(* ===== verification/MappingTree.v ===== *)
(** * The coordinate map of a draft build: the tree

    [syndic-storage/src/draft_piece/build_mapping/tree.rs] and [edit.rs].  Records are read
    through the build budget and emitted into the context; an operation returns a new root and
    leaves the old one valid.  The loops that follow child records are bounded by the limit on
    loads: the fuel below is one more than that limit, and running out of it is the refusal the
    limit itself gives. *)
From stdpp Require Import prelude gmap strings.
From S2P Require Import Prelude.
From S2P Require Import Bytes.
From S2P Require Import ModelDigest.
From S2P Require Import BuildBudget.
From S2P Require Import MappingModel.

Record MappingContext := mkMapping {
  mc_budget : Acquired;
  mc_ordinal : Z;
  mc_emitted : list Node;
  mc_acquired : nat
}.

Record Frame := mkFrame { f_children : list Descriptor; f_index : nat; f_height : Z }.

Definition MAX_LOADS : nat := 43.
Definition MAX_EMITTED : nat := 45.
Definition LOAD_FUEL : nat := 44.

(** ** A state and error monad *)
Definition mapm (R A : Type) : Type := MappingContext -> result (DraftPiecePrepareError R) (A * MappingContext).
#[global] Instance mapm_ret R : MRet (mapm R) := fun A a c => Ok (a, c).
#[global] Instance mapm_bind R : MBind (mapm R) := fun A B k m c =>
  match m c with Ok (a, c') => k a c' | Err e => Err e end.
Definition lift_map {R A} (r : result (DraftPiecePrepareError R) A) : mapm R A := fun c =>
  match r with Ok a => Ok (a, c) | Err e => Err e end.
Definition refuse_map {R A} : mapm R A := fun _ => Err InvalidRoot.

Section Tree.
Context {H : Type} `{Sha256 H} {R : Type}.
Context (store : list byte -> result (DraftPiecePrepareError R) (option Node)) (owner : list byte).

Definition map_point (key : list byte) : mapm R (option Node) := fun c =>
  match acquired_point (mc_budget c) store key with
  | Ok (o, b) => Ok (o, mkMapping b (mc_ordinal c) (mc_emitted c) (mc_acquired c))
  | Err e => Err e
  end.

Definition count_load (c : MappingContext) : MappingContext :=
  mkMapping (mc_budget c) (mc_ordinal c) (mc_emitted c) (S (mc_acquired c)).

Definition load (d : Descriptor) (root : bool) : mapm R Node := fun c =>
  if negb (descriptor_valid d) || (MAX_LOADS <=? mc_acquired c)%nat then Err InvalidRoot
  else
    let key := owner ++ d_id d in
    match map_point key c with
    | Err e => Err e
    | Ok (None, _) => Err InvalidRoot
    | Ok (Some node, c) =>
        let c := count_load c in
        if negb (bool_decide (n_key node = key)) || negb (shape root node) then Err InvalidRoot
        else
          match node_descriptor node with
          | Err e => Err e
          | Ok d' => if bool_decide (d' = d) then Ok (node, c) else Err InvalidRoot
          end
    end.

(** [authenticate] *)
Definition authenticate (r : MapRoot) (expected : Measure) : mapm R unit :=
  if negb (root_valid r) || negb (bool_decide (root_measure r = expected)) then refuse_map
  else match r with MapStored d => _ ← load d true; mret tt | _ => mret tt end.

Definition push_emitted (node : Node) (b : Acquired) (ordinal : Z) (c : MappingContext) : MappingContext :=
  mkMapping b ordinal (mc_emitted c ++ [node]) (mc_acquired c).

Definition emit (height : Z) (entries : Entries) (root : bool) : mapm R Descriptor := fun c =>
  if (MAX_EMITTED <=? length (mc_emitted c))%nat || (mc_ordinal c =? 0) then Err InvalidRoot
  else
    match checked_add64 (mc_ordinal c) 1 with
    | None => Err InvalidRoot
    | Some next =>
        let digest := node_digest owner height entries in
        let key := owner ++ record_id owner (mc_ordinal c) digest in
        let node := mkNode key height entries digest in
        if negb (shape root node) then Err InvalidRoot
        else
          d ← node_descriptor node;
          if negb (descriptor_valid d) then Err InvalidRoot
          else
            _ ← or_invalid (encode_node node);
            '(occupied, c) ← map_point key c;
            if bool_decide (is_Some occupied) then Err InvalidRoot
            else
              b ← emission (mc_budget c) key node;
              Ok (d, push_emitted node b next c)
    end.

(** ** Source positions *)

Fixpoint cut_runs (require_copy : bool) (x target : Z) (v : list Run)
    : result (DraftPiecePrepareError R) Z :=
  match v with
  | [] => if (x =? 0) && negb require_copy then Ok target else invalid_map
  | run :: v =>
      let m := run_measure run in
      if x <? m_source m then
        match run with
        | RunCopy _ => ok_or InvalidRoot (checked_add128 target x)
        | RunDeleted _ => if require_copy then invalid_map else Ok target
        | RunInserted _ => invalid_map
        end
      else
        target ← ok_or InvalidRoot (checked_add128 target (m_target m));
        cut_runs require_copy (x - m_source m) target v
  end.

(** The child to descend into, if any, with the position left and the target so far. *)
Fixpoint cut_children (x target : Z) (v : list Descriptor)
    : result (DraftPiecePrepareError R) (option Descriptor * Z * Z) :=
  match v with
  | [] => Ok (None, x, target)
  | child :: v =>
      if x <? m_source (d_measure child) then Ok (Some child, x, target)
      else
        target ← ok_or InvalidRoot (checked_add128 target (m_target (d_measure child)));
        cut_children (x - m_source (d_measure child)) target v
  end.

Fixpoint cut_from (fuel : nat) (require_copy selected_root : bool) (d : Descriptor) (x target : Z) : mapm R Z :=
  match fuel with
  | O => refuse_map
  | S fuel =>
      node ← load d selected_root;
      match n_entries node with
      | Runs v => lift_map (cut_runs require_copy x target v)
      | Children v =>
          '(next, x, target) ← lift_map (cut_children x target v);
          match next with
          | Some child => cut_from fuel require_copy false child x target
          | None => if (x =? 0) && negb require_copy then mret target else refuse_map
          end
      end
  end.

Definition source_cut (r : MapRoot) (source : Z) (require_copy : bool) : mapm R Z :=
  if negb (root_valid r) || (m_source (root_measure r) <? source)
     || (require_copy && (source =? m_source (root_measure r)))
  then refuse_map
  else
    match r with
    | MapEmpty => mret 0
    | MapIdentity _ => mret source
    | MapStored d => cut_from LOAD_FUEL require_copy true d source 0
    end.

(** ** Descending to a target position *)

Fixpoint choose_child (insertion : bool) (target start : Z) (index : nat) (v : list Descriptor)
    : result (DraftPiecePrepareError R) (option (nat * Descriptor) * Z) :=
  match v with
  | [] => Ok (None, start)
  | child :: v =>
      end_ ← ok_or InvalidRoot (checked_add128 start (m_target (d_measure child)));
      if (insertion && (target <=? end_)) || (negb insertion && (target <? end_))
      then Ok (Some (index, child), start)
      else choose_child insertion target end_ (S index) v
  end.

(** The frames are a stack: the deepest one first. *)
Fixpoint descend_from (fuel : nat) (target : Z) (insertion selected_root : bool) (d : Descriptor)
    (start : Z) (frames : list Frame) : mapm R (list Frame * list Run * Z) :=
  match fuel with
  | O => refuse_map
  | S fuel =>
      node ← load d selected_root;
      match n_entries node with
      | Runs v => mret (frames, v, start)
      | Children v =>
          '(chosen, start) ← lift_map (choose_child insertion target start 0 v);
          match chosen with
          | None => refuse_map
          | Some (index, child) =>
              descend_from fuel target insertion false child start (mkFrame v index (d_height d) :: frames)
          end
      end
  end.

Definition descend (r : MapRoot) (target : Z) (insertion : bool) : mapm R (list Frame * list Run * Z) :=
  if negb (root_valid r) || (m_target (root_measure r) <? target)
     || (negb insertion && (target =? m_target (root_measure r)))
  then refuse_map
  else
    match r with
    | MapEmpty => mret ([], [], 0)
    | MapIdentity n => mret ([], [RunCopy n], 0)
    | MapStored d => descend_from LOAD_FUEL target insertion true d 0 []
    end.

(** ** Rebuilding the path *)

Definition emit_region (height : Z) (entries : Entries) (root : bool) : mapm R (list Descriptor) :=
  if (entries_len entries <=? 16)%nat then d ← emit height entries root; mret [d]
  else if (32 <? entries_len entries)%nat then refuse_map
  else
    let '(fst_half, snd_half) := split_off entries (entries_len entries / 2) in
    l ← emit height fst_half false;
    r ← emit height snd_half false;
    mret [l; r].

(** The region that replaces the child of a frame: an underfull one takes a sibling in. *)
Definition widen (frame : Frame) (entries : Entries) : mapm R (nat * nat * Entries) :=
  let begin := f_index frame in
  if (entries_len entries <? 8)%nat then
    let sibling_index := if (0 <? begin)%nat then (begin - 1)%nat else (begin + 1)%nat in
    match f_children frame !! sibling_index with
    | None => refuse_map
    | Some s =>
        sibling ← load s false;
        if (sibling_index <? begin)%nat then
          entries ← lift_map (append_entries (n_entries sibling) entries);
          mret ((begin - 1)%nat, 2%nat, entries)
        else
          entries ← lift_map (append_entries entries (n_entries sibling));
          mret (begin, 2%nat, entries)
    end
  else mret (begin, 1%nat, entries).

Fixpoint normalize_frames (frames : list Frame) (entries : Entries) (height : Z) : mapm R (Entries * Z) :=
  match frames with
  | [] => mret (entries, height)
  | frame :: frames =>
      '(begin, count, entries) ← widen frame entries;
      replacement ← emit_region height entries false;
      normalize_frames frames
        (Children (take begin (f_children frame) ++ replacement ++ drop (begin + count) (f_children frame)))
        (f_height frame)
  end.

Definition normalize (frames : list Frame) (entries : Entries) : mapm R MapRoot :=
  '(entries, height) ← normalize_frames frames entries 1;
  match entries_len entries, entries with
  | O, _ => mret MapEmpty
  | _, Children [child] => mret (MapStored child)
  | _, _ =>
      roots ← emit_region height entries true;
      match roots with
      | [d] => mret (MapStored d)
      | _ =>
          next ← lift_map (if height + 1 <=? U8_MAX then Ok (height + 1) else invalid_map);
          d ← emit next (Children roots) true;
          mret (MapStored d)
      end
  end.

(** ** Edits *)

Fixpoint insert_runs (len remaining : Z) (inserted : bool) (v : list Run) : list Run * Z * bool :=
  match v with
  | [] => ([], remaining, inserted)
  | run :: v =>
      if negb inserted && (remaining <=? m_target (run_measure run)) then
        let '(out, r, i) := insert_runs len remaining true v in
        ((if 0 <? remaining then [with_length run remaining] else [])
         ++ [RunInserted len]
         ++ (if remaining <? run_length run then [with_length run (run_length run - remaining)] else [])
         ++ out, r, i)
      else
        let '(out, r, i) :=
          insert_runs len (if inserted then remaining else remaining - m_target (run_measure run)) inserted v in
        (run :: out, r, i)
  end.

Definition insert_map (r : MapRoot) (at_ length : Z) : mapm R MapRoot :=
  if (length =? 0)
     || match checked_add128 (m_target (root_measure r)) length with None => true | Some n => MAX_UNITS <? n end
  then refuse_map
  else
    '(frames, runs, start) ← descend r at_ true;
    remaining ← lift_map (ok_or InvalidRoot (checked_sub128 at_ start));
    let '(output, remaining, inserted) := insert_runs length remaining false runs in
    output ← (if inserted then mret output
              else if negb (remaining =? 0) then refuse_map else mret (output ++ [RunInserted length]));
    result ← normalize frames (Runs output);
    if negb (bool_decide (root_measure result
               = mkMeasure (m_source (root_measure r)) (m_target (root_measure r) + length)))
    then refuse_map else mret result.

Fixpoint delete_runs (a end_ cursor : Z) (v : list Run) : result (DraftPiecePrepareError R) (list Run) :=
  match v with
  | [] => Ok []
  | run :: v =>
      run_end ← ok_or InvalidRoot (checked_add128 cursor (m_target (run_measure run)));
      let lo := Z.max cursor a in
      let hi := Z.min run_end end_ in
      out ← delete_runs a end_ run_end v;
      Ok ((if (hi <=? lo) || match run with RunDeleted _ => true | _ => false end then [run]
           else (if cursor <? lo then [with_length run (lo - cursor)] else [])
                ++ (match run with RunCopy _ => [RunDeleted (hi - lo)] | _ => [] end)
                ++ (if hi <? run_end then [with_length run (run_end - hi)] else []))
          ++ out)
  end.

Definition delete_leaf (r : MapRoot) (a end_ : Z) : mapm R (MapRoot * Z) :=
  if (end_ <=? a) || (m_target (root_measure r) <? end_) then refuse_map
  else
    '(frames, runs, start) ← descend r (end_ - 1) false;
    let next_end := Z.max a start in
    if end_ <=? next_end then refuse_map
    else
      output ← lift_map (delete_runs a end_ start runs);
      if (18 <? length output)%nat then refuse_map
      else
        result ← normalize frames (Runs output);
        if negb (bool_decide (root_measure result
                   = mkMeasure (m_source (root_measure r)) (m_target (root_measure r) - (end_ - next_end))))
        then refuse_map else mret (result, next_end).
End Tree.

PROBLEM TO SOLVE
All lines holding the word "MapIdentity" must be found in the listing and copied.

WRITTEN RESPONSE
    | MapIdentity _ => mret source
    | MapIdentity n => mret ([], [RunCopy n], 0)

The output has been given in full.